[Problem requirements] Every line from the one with "Lemma sat_gate1_intro σ" to the end of the entries, both included, is to be copied exactly; the other lines stay out.

Study material START

(** ** Gates that are satisfied *)

Lemma sat_gate2_intro σ (f : gate2 -> device) op x pa pb po a b o :
  (forall y, device_view (f y) = as_view f y (gate2_reaction op)) -> g2_pins x = [pa; pb; po] ->
  nodes pa = Some a -> nodes pb = Some b -> nodes po = Some o -> σ o = op (σ a) (σ b) -> sat σ (f x).
Proof.
  intros Hv Hp Ha Hb Ho E. exists (f x). split; [done|]. cbn. rewrite Hv. cbn. rewrite Hp. unfold port_ins, port_outs, wires. cbn. rewrite Ha, Hb, Ho. cbn. by rewrite E.
Qed.
Lemma sat_gate1_intro σ (f : gate1 -> device) op x pa po a o :
  (forall y, device_view (f y) = as_view f y (gate1_reaction op)) -> g1_pins x = [pa; po] ->
  nodes pa = Some a -> nodes po = Some o -> σ o = op (σ a) -> sat σ (f x).
Proof.
  intros Hv Hp Ha Ho E. exists (f x). split; [done|]. cbn. rewrite Hv. cbn. rewrite Hp. unfold port_ins, port_outs, wires. cbn. rewrite Ha, Ho. cbn. by rewrite E.
Qed.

Study material END

[Result of this task]
Lemma sat_gate1_intro σ (f : gate1 -> device) op x pa po a o :
  (forall y, device_view (f y) = as_view f y (gate1_reaction op)) -> g1_pins x = [pa; po] ->
  nodes pa = Some a -> nodes po = Some o -> σ o = op (σ a) -> sat σ (f x).
Proof.
  intros Hv Hp Ha Ho E. exists (f x). split; [done|]. cbn. rewrite Hv. cbn. rewrite Hp. unfold port_ins, port_outs, wires. cbn. rewrite Ha, Ho. cbn. by rewrite E.
Qed.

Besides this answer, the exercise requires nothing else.